# Your goal
Only certain lines below are wanted: those starting at the line containing "Proof. unfold covers." and ending at the line containing "(length (inter_iter s1 s2) < 2)%nat ->", both included, each retyped exactly.

Collected data:
------------------------------------------------------------
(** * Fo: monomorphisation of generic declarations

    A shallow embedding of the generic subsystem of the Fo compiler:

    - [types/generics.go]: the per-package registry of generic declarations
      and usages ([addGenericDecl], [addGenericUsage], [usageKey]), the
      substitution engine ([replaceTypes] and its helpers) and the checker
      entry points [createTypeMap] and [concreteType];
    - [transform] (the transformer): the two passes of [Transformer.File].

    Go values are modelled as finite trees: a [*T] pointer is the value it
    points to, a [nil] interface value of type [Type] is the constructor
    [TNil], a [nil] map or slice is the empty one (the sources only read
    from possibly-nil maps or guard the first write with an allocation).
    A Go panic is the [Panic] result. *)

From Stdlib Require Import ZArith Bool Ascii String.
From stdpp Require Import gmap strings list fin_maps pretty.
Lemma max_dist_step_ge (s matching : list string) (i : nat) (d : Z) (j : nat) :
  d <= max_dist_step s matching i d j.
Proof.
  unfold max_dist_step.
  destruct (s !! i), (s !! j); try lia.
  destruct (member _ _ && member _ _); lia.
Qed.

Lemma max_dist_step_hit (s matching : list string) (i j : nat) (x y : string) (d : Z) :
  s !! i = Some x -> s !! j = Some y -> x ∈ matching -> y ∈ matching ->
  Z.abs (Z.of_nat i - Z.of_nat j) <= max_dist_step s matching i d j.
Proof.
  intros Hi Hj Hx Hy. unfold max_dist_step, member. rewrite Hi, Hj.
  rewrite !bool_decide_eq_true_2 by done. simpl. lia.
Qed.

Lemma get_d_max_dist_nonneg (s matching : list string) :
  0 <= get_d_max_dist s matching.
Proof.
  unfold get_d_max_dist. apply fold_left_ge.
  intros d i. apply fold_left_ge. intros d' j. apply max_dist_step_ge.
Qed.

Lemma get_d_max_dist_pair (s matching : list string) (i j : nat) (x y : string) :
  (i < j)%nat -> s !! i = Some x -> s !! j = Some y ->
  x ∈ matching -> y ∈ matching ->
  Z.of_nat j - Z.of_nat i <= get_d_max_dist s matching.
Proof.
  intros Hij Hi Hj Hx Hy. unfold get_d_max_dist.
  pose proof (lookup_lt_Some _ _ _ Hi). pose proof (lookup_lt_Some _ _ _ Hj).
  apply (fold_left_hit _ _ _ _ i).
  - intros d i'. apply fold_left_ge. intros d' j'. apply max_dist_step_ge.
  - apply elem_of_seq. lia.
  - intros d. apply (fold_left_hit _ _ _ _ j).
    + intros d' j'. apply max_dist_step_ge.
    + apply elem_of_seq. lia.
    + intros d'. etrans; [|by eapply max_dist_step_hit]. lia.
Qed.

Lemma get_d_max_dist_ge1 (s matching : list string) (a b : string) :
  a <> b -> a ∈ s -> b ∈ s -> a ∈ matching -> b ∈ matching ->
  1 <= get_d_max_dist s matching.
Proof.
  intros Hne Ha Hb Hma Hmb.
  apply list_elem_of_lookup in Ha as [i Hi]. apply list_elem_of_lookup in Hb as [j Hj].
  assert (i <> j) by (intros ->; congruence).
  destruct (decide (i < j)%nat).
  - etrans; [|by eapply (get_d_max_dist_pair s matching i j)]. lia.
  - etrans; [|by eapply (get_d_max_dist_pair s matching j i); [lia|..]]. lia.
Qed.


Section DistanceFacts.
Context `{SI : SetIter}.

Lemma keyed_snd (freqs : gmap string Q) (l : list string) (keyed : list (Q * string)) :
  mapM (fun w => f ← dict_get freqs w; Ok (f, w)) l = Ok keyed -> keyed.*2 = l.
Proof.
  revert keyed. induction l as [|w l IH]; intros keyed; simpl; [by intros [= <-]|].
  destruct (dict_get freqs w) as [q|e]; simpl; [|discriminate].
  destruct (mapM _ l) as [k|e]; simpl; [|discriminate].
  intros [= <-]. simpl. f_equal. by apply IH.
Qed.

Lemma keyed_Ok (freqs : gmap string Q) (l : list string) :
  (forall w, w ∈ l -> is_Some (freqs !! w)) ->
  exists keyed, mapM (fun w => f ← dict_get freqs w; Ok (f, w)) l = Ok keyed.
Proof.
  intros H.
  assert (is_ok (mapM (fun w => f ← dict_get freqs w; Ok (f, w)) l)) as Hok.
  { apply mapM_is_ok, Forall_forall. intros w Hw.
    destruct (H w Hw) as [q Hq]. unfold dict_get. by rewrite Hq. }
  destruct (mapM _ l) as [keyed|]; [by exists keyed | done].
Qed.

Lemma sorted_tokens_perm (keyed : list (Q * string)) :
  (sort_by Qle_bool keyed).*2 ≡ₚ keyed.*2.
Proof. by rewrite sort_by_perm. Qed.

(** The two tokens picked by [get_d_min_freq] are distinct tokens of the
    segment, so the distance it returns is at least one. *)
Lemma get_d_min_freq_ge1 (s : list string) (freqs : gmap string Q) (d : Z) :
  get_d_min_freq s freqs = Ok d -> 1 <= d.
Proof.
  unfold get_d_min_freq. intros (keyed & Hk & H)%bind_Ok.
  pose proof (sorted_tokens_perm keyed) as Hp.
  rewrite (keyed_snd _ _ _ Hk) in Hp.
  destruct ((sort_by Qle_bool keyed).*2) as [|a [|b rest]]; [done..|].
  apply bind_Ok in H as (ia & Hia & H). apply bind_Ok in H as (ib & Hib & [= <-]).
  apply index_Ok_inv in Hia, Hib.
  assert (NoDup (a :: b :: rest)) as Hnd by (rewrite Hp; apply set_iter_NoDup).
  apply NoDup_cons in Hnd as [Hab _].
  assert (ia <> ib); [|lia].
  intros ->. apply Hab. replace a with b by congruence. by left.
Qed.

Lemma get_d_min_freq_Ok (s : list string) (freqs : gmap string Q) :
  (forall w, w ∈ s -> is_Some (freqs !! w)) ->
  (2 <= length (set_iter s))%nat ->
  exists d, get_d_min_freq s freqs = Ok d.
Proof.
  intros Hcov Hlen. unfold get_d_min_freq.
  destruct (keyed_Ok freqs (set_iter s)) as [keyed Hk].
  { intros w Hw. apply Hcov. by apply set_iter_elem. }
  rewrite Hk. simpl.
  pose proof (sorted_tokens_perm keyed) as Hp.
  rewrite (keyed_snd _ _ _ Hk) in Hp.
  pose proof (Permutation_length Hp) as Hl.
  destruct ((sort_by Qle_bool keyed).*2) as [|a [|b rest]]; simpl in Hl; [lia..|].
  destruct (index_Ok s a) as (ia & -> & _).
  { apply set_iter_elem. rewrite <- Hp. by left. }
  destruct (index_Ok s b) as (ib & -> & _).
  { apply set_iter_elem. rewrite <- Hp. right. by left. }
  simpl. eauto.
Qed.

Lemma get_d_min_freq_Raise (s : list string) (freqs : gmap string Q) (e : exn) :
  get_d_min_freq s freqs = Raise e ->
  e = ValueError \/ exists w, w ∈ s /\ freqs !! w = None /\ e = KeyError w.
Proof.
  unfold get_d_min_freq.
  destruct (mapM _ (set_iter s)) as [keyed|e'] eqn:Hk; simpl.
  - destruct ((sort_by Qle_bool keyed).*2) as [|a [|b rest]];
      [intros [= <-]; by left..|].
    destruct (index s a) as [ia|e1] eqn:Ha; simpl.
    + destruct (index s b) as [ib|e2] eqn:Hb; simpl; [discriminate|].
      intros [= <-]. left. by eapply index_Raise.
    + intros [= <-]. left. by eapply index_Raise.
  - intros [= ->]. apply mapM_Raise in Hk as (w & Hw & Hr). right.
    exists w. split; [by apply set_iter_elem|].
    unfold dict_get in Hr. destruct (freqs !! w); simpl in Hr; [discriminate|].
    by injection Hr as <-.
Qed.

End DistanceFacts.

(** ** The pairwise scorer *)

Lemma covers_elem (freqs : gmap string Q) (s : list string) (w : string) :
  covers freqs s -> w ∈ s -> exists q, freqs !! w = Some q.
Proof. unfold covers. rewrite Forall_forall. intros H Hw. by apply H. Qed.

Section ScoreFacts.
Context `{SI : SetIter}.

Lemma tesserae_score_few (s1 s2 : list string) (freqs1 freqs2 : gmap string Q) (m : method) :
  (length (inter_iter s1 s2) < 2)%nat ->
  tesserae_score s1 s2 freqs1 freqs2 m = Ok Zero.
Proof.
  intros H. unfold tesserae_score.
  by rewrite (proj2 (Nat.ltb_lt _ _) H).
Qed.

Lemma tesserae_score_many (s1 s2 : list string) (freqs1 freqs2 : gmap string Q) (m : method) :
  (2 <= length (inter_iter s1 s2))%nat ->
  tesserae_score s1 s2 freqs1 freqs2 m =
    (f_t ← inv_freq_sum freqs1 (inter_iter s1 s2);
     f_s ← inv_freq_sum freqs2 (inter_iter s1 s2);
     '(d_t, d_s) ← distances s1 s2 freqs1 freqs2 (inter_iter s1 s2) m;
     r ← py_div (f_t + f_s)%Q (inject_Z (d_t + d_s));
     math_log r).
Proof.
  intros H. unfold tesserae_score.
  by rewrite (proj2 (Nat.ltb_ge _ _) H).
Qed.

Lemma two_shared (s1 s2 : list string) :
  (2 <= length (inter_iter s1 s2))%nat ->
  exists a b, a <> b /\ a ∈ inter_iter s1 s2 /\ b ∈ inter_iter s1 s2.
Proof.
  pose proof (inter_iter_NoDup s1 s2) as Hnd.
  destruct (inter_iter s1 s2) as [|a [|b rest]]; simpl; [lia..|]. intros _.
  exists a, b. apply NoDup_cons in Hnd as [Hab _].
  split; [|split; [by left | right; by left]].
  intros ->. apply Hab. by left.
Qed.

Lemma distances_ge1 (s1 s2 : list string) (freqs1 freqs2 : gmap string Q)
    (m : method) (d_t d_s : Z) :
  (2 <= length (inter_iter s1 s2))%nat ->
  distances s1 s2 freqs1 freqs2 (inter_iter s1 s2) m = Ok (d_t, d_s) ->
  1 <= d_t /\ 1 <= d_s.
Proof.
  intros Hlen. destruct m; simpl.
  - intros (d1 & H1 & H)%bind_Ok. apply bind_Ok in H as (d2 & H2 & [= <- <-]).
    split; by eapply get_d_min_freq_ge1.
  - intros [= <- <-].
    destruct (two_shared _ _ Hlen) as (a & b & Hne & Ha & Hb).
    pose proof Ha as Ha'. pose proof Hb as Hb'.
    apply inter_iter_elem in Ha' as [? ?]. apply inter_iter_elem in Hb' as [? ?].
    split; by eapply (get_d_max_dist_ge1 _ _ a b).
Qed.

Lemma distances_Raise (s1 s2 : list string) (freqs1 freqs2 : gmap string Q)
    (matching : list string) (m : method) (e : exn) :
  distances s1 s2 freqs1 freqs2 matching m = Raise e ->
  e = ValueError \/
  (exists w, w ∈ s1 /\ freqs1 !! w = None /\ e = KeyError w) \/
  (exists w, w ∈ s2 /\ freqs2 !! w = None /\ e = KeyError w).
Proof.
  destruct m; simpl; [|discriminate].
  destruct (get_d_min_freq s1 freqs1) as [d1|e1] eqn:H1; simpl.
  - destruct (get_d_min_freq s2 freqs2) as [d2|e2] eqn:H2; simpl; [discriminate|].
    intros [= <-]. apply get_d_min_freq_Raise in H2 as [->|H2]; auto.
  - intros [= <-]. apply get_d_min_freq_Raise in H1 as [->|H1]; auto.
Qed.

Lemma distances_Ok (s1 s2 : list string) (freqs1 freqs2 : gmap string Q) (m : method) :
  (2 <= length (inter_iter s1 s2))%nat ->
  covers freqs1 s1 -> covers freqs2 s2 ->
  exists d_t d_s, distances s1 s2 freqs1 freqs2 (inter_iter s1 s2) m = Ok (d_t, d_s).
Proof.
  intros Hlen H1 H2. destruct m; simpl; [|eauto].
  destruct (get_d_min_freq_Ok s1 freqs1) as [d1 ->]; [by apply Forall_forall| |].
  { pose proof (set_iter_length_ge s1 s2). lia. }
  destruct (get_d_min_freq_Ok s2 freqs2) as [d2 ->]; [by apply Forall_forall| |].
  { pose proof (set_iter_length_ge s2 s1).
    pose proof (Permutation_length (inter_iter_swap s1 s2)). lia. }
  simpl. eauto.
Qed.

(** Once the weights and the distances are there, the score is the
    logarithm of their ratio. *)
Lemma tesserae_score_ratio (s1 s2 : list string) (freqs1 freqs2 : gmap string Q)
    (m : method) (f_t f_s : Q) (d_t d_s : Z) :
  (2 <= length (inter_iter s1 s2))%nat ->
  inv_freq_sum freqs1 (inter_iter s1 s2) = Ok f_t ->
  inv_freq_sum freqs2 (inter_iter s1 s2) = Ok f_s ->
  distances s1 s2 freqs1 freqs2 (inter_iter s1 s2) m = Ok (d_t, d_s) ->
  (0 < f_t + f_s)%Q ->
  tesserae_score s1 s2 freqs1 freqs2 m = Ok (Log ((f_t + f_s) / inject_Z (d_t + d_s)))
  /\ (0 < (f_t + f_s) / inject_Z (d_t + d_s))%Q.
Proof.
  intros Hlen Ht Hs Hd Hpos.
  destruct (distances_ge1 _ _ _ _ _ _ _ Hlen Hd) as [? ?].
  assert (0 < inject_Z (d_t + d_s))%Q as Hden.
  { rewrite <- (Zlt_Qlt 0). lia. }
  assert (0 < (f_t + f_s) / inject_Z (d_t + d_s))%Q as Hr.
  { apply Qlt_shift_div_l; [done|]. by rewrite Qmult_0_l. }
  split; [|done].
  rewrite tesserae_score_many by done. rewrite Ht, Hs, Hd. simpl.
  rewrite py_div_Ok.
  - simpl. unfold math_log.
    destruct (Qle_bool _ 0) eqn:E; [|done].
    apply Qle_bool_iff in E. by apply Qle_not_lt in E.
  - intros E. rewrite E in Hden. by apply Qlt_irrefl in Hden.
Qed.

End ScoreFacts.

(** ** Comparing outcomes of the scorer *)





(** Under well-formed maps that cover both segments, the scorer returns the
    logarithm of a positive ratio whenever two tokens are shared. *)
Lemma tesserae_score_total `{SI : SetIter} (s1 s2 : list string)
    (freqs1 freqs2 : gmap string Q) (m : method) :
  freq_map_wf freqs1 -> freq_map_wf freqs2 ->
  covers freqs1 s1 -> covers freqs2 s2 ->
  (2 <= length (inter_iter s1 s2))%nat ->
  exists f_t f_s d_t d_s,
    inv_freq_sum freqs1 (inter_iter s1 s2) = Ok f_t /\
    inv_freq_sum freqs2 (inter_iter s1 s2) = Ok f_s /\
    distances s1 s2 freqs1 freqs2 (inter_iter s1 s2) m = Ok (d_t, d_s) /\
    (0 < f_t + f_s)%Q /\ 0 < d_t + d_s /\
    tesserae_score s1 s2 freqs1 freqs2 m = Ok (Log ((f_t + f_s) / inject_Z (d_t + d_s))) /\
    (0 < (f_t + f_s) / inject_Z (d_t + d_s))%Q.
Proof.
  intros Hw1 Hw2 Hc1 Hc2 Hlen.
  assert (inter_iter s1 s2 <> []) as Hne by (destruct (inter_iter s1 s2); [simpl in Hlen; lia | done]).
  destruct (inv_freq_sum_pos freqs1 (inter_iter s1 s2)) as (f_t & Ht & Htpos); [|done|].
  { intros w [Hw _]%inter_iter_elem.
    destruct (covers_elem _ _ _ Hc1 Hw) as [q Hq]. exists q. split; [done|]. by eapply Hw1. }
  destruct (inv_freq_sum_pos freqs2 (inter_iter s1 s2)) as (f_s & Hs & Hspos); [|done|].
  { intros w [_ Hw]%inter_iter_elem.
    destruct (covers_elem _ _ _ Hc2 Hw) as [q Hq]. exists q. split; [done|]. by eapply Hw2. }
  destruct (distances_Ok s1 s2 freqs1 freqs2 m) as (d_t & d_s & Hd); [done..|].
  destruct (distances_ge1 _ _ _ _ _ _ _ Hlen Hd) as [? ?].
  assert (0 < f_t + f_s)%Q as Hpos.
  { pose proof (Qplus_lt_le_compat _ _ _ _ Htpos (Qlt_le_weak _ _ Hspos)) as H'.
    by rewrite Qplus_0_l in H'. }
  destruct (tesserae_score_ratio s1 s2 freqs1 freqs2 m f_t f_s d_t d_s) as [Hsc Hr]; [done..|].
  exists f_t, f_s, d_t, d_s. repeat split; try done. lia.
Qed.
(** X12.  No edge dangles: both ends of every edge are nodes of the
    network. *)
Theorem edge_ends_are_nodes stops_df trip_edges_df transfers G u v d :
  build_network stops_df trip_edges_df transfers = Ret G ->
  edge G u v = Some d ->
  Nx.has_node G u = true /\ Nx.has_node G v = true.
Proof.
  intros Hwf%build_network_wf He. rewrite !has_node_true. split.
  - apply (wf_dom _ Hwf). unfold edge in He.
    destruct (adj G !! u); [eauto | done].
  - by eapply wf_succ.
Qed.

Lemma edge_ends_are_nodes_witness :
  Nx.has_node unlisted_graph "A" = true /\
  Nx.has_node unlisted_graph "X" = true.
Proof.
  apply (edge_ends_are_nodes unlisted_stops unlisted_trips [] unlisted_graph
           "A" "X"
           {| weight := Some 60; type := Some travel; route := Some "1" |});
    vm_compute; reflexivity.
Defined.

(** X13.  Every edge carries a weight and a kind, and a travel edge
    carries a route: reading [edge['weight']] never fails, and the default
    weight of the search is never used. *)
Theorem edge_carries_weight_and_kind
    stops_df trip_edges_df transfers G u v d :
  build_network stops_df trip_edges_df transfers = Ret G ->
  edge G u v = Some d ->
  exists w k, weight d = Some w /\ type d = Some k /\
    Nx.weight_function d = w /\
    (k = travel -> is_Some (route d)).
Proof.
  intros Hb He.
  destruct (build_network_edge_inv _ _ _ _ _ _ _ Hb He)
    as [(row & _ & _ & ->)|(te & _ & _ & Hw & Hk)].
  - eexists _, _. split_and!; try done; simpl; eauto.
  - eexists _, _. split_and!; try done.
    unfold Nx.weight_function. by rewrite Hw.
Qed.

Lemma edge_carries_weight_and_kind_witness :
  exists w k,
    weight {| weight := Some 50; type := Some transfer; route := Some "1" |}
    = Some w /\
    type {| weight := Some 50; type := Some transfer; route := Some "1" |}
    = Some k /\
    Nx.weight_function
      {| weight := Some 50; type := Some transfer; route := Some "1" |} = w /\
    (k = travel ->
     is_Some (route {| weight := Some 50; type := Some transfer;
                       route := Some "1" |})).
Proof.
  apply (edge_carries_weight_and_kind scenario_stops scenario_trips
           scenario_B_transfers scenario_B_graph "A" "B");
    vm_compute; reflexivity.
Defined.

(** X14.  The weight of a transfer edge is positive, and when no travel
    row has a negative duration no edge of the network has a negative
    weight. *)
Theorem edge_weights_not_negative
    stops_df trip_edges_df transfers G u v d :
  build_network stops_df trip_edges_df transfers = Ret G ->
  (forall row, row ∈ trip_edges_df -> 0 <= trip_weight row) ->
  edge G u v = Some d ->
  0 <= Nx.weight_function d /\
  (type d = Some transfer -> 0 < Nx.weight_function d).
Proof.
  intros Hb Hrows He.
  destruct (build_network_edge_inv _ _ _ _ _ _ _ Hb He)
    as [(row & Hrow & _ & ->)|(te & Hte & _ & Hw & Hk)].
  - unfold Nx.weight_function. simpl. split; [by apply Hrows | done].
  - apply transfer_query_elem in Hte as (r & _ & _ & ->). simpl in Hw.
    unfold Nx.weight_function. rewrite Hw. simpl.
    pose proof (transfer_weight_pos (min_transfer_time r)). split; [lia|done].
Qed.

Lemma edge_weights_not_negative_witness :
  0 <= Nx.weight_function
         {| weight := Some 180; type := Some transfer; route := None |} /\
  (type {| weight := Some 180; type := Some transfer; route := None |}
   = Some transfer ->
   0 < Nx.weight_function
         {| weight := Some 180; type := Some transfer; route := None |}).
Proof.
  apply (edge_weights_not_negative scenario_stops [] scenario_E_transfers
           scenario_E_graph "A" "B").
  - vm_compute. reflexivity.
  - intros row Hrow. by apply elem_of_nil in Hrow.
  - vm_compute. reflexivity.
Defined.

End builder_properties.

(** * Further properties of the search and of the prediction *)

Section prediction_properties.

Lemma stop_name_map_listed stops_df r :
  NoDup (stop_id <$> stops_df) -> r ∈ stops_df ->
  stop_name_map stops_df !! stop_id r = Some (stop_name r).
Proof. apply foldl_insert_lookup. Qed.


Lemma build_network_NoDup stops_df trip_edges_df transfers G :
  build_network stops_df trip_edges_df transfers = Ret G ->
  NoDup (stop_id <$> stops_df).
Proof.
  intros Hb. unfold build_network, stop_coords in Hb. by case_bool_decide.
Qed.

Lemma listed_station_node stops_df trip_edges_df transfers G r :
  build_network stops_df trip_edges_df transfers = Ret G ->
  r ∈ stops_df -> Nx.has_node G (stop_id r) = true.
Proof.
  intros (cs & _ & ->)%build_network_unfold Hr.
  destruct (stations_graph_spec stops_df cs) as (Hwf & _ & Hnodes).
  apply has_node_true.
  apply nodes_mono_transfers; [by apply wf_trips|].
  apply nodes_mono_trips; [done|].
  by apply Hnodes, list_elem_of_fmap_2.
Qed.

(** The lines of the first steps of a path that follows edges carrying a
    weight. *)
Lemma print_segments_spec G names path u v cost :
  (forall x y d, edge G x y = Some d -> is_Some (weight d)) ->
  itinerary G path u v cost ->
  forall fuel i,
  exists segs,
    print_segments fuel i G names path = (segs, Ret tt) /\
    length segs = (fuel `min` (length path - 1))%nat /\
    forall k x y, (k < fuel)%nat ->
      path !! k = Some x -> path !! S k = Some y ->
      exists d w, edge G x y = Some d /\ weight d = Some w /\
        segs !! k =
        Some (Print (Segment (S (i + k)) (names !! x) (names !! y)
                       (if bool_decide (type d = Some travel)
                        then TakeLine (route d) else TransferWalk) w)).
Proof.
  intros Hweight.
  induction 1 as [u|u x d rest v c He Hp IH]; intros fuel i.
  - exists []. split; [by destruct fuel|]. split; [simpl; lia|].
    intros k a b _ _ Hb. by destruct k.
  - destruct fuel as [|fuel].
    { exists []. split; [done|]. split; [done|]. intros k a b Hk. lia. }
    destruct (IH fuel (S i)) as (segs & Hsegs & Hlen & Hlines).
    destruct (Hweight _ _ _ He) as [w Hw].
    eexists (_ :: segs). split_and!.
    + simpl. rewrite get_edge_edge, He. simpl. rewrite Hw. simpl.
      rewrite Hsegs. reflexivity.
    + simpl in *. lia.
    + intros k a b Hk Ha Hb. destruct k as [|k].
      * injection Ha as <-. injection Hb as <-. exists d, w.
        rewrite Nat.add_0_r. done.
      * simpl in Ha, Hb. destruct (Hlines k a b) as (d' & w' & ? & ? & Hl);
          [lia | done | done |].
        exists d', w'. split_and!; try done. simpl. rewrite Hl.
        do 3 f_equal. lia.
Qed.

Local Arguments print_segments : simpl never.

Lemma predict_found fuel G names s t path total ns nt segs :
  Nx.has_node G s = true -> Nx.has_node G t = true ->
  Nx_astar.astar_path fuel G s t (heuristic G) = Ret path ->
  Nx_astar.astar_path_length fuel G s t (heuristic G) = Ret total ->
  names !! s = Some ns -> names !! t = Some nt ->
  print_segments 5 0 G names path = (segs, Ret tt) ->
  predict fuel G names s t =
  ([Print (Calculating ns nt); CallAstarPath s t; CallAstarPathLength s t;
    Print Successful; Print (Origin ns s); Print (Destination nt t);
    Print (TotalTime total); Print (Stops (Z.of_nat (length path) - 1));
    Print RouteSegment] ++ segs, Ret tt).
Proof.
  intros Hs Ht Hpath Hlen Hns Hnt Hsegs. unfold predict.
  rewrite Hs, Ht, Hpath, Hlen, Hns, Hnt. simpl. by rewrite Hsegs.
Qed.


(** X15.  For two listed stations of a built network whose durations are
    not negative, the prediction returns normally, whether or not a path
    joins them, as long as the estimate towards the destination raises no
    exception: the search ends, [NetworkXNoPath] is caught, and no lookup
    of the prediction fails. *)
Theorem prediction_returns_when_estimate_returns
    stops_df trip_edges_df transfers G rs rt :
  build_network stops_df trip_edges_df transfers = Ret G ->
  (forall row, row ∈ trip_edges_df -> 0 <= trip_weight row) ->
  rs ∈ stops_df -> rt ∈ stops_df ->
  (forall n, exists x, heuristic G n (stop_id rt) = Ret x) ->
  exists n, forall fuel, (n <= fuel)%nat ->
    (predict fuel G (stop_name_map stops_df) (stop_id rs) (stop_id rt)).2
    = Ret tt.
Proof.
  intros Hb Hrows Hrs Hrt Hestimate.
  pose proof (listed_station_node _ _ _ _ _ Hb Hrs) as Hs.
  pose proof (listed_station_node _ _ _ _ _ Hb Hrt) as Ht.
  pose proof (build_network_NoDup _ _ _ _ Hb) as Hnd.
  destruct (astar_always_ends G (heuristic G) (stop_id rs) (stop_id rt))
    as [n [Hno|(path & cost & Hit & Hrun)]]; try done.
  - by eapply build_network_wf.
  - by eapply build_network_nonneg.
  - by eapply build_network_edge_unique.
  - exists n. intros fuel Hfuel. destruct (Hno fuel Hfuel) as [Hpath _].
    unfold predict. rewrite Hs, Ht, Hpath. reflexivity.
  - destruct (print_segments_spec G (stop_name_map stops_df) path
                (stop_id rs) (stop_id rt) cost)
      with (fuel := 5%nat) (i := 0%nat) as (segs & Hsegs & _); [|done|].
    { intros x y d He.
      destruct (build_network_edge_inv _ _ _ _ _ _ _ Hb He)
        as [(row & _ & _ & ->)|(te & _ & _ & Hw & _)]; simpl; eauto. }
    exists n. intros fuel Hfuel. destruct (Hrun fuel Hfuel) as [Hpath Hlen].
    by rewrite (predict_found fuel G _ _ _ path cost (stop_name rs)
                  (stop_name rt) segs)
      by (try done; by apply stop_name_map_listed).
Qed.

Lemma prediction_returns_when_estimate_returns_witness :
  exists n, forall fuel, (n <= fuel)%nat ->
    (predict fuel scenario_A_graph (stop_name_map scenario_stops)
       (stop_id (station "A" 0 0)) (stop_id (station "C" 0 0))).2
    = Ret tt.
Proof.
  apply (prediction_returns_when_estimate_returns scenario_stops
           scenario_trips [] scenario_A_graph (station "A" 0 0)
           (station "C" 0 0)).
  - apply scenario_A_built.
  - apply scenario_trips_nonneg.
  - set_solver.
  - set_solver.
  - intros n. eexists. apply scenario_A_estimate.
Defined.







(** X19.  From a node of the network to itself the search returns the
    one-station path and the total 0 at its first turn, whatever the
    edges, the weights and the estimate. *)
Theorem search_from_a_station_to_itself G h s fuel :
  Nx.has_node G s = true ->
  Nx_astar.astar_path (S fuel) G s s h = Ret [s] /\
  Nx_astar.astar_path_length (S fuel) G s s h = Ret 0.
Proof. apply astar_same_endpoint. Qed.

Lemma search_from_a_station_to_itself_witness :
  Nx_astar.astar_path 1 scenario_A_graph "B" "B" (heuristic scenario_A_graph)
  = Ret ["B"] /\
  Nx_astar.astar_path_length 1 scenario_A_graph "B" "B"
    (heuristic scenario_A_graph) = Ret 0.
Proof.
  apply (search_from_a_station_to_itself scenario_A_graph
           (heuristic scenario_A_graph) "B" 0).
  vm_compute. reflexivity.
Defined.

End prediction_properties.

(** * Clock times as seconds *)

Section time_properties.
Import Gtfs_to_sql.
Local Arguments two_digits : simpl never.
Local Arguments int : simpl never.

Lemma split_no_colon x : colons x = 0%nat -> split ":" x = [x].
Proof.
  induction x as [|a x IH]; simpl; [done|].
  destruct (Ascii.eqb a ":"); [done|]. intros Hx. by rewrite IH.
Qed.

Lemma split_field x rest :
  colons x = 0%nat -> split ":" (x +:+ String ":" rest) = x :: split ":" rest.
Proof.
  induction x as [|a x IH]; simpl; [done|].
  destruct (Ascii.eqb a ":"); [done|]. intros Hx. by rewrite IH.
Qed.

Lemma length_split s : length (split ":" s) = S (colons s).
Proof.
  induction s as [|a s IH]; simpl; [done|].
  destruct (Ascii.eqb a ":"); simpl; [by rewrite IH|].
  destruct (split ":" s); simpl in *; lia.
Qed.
------------------------------------------------------------
# Result of this exercise
Proof. unfold covers. rewrite Forall_forall. intros H Hw. by apply H. Qed.

Section ScoreFacts.
Context `{SI : SetIter}.

Lemma tesserae_score_few (s1 s2 : list string) (freqs1 freqs2 : gmap string Q) (m : method) :
  (length (inter_iter s1 s2) < 2)%nat ->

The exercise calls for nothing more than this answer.